---------- Given data ----------

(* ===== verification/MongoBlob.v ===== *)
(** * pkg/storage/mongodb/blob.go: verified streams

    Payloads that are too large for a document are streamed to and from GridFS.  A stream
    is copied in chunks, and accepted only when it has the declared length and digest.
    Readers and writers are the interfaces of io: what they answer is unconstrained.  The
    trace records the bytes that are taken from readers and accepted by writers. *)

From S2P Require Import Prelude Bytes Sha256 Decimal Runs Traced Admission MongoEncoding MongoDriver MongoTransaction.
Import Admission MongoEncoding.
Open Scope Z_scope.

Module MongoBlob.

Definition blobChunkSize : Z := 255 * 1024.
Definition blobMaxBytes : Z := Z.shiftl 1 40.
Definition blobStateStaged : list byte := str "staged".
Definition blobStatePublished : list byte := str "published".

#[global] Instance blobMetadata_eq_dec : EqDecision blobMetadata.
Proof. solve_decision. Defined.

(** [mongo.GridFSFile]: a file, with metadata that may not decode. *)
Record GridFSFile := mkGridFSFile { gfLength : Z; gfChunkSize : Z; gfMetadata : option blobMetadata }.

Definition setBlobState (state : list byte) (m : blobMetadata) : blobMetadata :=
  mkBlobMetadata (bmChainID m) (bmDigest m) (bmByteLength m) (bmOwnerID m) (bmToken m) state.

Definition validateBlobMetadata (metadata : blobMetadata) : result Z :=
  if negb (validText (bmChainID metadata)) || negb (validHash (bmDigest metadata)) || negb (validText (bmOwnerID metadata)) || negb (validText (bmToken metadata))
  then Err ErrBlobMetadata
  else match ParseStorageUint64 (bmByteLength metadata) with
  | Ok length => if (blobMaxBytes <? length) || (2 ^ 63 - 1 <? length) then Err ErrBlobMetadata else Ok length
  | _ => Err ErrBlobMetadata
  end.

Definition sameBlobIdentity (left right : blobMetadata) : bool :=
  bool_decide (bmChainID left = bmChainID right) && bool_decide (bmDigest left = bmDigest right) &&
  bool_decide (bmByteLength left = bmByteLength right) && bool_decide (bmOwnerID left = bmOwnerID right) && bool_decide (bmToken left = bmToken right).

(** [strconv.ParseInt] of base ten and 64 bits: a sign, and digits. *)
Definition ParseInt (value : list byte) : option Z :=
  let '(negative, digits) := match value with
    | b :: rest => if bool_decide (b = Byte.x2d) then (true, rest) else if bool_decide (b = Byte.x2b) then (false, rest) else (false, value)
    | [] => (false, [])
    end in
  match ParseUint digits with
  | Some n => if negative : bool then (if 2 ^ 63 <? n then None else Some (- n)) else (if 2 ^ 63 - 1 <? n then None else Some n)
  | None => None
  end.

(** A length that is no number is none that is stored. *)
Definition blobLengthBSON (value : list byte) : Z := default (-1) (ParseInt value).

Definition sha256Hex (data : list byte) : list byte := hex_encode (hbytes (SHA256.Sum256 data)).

----------

**Action item:**
Write out, word for word, all lines from the line that holds "Definition blobLengthBSON (value" through the last line of the listing, with both end lines kept.

**Answer:**
Definition blobLengthBSON (value : list byte) : Z := default (-1) (ParseInt value).

Definition sha256Hex (data : list byte) : list byte := hex_encode (hbytes (SHA256.Sum256 data)).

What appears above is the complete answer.